**** Material supplied ****
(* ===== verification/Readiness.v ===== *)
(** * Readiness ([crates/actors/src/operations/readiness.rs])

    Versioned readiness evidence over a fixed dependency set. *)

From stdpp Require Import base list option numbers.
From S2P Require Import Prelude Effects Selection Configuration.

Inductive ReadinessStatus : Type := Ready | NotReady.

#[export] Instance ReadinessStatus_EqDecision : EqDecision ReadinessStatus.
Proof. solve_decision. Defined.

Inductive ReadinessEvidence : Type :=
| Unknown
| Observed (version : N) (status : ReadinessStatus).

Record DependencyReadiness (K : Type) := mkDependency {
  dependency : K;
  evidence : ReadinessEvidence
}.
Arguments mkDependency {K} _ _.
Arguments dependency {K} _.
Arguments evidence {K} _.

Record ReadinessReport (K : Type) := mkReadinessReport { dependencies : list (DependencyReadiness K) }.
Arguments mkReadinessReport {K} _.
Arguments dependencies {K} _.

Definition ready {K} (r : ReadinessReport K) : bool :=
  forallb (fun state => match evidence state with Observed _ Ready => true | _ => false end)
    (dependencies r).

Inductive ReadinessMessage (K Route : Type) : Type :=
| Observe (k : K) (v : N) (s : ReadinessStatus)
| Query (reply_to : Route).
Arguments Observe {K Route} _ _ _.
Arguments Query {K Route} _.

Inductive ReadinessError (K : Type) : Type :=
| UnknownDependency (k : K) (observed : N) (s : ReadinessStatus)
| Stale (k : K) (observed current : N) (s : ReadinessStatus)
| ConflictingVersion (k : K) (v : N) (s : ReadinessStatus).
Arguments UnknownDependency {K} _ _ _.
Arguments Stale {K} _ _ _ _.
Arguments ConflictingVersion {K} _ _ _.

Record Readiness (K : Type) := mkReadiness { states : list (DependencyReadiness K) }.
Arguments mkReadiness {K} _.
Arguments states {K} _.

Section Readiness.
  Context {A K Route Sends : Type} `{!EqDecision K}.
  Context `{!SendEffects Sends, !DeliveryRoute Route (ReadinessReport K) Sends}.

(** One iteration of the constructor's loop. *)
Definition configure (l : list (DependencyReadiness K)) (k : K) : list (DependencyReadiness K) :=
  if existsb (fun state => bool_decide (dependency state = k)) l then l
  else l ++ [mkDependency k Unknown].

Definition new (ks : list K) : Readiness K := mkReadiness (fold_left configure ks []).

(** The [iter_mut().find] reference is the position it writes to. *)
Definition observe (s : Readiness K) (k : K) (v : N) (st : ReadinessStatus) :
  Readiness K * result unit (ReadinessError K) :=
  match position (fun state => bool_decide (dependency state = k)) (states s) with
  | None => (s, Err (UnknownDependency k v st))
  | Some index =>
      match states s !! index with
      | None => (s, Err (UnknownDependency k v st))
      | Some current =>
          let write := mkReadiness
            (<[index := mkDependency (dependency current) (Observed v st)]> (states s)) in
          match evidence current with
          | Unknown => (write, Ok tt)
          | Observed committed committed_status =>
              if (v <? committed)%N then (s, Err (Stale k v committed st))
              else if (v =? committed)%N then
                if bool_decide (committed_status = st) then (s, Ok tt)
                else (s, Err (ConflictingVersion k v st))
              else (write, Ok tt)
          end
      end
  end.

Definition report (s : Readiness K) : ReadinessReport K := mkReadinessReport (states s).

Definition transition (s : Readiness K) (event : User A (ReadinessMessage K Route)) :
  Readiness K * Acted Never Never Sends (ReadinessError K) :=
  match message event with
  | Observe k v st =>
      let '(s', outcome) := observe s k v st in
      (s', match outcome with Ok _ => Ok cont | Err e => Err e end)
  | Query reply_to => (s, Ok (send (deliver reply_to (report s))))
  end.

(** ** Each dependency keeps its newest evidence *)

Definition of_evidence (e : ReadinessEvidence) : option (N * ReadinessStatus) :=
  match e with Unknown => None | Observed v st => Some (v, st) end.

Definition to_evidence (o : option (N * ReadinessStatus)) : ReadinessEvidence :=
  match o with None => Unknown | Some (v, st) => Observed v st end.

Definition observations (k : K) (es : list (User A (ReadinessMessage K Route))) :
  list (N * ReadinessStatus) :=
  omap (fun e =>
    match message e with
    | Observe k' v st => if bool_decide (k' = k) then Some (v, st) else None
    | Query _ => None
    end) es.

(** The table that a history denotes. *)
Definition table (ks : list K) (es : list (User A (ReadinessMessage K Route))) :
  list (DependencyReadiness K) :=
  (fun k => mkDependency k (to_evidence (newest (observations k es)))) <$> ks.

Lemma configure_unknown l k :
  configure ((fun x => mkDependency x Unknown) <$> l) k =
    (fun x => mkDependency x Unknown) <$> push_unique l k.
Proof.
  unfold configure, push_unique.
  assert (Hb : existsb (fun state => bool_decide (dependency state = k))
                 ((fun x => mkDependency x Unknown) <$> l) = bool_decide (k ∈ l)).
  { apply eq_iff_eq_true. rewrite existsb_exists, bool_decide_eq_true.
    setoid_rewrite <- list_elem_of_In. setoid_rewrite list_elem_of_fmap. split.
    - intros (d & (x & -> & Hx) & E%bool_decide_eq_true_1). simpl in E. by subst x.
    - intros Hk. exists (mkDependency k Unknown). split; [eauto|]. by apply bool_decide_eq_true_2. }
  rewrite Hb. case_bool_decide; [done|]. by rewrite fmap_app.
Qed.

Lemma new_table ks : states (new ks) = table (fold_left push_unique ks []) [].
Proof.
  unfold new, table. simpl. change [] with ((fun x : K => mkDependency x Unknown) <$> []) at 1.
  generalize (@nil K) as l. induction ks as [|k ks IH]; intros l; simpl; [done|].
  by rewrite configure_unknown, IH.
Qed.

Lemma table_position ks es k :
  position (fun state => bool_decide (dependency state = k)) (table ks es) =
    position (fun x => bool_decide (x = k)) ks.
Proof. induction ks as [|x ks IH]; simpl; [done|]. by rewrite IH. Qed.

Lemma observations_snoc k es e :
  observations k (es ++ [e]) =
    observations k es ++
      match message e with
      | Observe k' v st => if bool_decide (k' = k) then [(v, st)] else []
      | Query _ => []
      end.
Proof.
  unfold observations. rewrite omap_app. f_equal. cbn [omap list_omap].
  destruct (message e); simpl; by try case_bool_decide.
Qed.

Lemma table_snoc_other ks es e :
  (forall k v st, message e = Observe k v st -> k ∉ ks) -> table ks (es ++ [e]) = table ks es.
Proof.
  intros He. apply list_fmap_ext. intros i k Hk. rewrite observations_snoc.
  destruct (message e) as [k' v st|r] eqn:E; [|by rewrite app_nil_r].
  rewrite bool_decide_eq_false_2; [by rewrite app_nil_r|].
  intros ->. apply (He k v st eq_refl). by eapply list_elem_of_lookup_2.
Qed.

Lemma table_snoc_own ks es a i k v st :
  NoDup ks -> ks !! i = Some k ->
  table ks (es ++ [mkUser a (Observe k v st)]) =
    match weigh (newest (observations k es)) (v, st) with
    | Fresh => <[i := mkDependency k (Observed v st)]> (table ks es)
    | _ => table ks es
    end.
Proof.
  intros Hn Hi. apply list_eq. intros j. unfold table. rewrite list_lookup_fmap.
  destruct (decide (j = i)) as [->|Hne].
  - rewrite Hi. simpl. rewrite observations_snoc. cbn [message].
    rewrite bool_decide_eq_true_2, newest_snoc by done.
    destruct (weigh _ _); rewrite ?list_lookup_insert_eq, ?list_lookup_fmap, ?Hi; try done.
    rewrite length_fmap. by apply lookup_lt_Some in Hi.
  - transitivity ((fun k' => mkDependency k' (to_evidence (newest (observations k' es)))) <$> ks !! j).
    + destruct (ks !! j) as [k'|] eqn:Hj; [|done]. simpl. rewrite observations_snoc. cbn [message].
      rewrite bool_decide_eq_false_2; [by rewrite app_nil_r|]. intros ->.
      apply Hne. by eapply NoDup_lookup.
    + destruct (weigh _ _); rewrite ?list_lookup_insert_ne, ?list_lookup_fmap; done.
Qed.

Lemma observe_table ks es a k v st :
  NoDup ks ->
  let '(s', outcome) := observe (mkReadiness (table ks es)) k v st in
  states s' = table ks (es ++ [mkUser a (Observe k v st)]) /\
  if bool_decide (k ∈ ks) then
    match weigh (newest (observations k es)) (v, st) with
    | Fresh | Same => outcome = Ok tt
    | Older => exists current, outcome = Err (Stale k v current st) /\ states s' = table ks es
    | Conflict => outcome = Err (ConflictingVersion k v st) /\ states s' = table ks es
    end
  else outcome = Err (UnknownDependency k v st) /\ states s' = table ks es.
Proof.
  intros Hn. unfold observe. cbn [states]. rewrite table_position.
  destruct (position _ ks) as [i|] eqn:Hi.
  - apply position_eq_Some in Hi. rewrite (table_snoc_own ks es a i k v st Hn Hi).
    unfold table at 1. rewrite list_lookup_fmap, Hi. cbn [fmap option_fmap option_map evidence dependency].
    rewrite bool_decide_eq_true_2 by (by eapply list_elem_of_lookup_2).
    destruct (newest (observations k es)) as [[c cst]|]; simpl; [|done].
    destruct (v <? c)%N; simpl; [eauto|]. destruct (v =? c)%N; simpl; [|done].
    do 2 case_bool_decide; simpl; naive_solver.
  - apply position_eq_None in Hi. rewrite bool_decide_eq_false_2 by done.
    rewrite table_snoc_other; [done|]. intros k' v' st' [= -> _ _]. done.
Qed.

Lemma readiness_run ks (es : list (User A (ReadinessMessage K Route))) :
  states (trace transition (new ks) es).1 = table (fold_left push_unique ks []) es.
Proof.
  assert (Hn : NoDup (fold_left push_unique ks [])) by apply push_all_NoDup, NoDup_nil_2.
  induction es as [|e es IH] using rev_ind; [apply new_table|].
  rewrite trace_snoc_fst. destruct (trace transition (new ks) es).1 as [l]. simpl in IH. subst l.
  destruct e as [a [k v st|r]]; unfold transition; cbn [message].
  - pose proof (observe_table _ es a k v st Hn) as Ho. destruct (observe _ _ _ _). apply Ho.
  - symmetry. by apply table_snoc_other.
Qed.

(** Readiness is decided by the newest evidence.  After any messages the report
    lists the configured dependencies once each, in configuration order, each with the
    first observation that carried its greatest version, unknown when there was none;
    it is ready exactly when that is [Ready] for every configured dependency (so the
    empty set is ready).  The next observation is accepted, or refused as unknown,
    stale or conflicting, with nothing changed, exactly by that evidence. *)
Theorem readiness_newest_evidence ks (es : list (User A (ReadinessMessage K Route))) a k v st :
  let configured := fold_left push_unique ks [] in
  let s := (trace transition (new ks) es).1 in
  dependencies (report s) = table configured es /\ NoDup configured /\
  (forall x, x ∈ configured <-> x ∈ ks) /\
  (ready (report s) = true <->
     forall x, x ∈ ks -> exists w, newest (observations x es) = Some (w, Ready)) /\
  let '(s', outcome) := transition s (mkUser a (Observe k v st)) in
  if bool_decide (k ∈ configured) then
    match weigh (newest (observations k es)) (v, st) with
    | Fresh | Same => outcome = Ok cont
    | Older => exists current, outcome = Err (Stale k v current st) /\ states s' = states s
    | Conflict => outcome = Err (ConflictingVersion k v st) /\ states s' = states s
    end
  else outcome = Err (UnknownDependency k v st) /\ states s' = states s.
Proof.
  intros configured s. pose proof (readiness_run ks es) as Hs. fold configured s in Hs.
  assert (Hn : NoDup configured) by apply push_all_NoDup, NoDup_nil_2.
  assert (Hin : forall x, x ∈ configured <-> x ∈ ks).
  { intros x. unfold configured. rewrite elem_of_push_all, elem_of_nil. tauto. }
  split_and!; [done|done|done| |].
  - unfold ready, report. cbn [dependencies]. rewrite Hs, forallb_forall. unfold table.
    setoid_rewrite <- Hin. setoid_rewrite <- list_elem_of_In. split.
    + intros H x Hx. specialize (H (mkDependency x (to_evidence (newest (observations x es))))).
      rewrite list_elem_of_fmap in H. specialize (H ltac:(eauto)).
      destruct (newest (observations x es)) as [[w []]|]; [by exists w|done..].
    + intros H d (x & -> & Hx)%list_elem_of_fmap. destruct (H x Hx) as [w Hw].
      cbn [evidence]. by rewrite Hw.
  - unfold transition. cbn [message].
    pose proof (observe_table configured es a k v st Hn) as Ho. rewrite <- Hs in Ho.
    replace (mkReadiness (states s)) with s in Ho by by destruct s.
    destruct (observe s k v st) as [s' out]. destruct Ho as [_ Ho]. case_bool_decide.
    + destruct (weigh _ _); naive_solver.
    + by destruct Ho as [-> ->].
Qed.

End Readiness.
****
Show all lines from the entries that hold "Older".

= Written solution =
    | Older => exists current, outcome = Err (Stale k v current st) /\ states s' = table ks es
    | Older => exists current, outcome = Err (Stale k v current st) /\ states s' = states s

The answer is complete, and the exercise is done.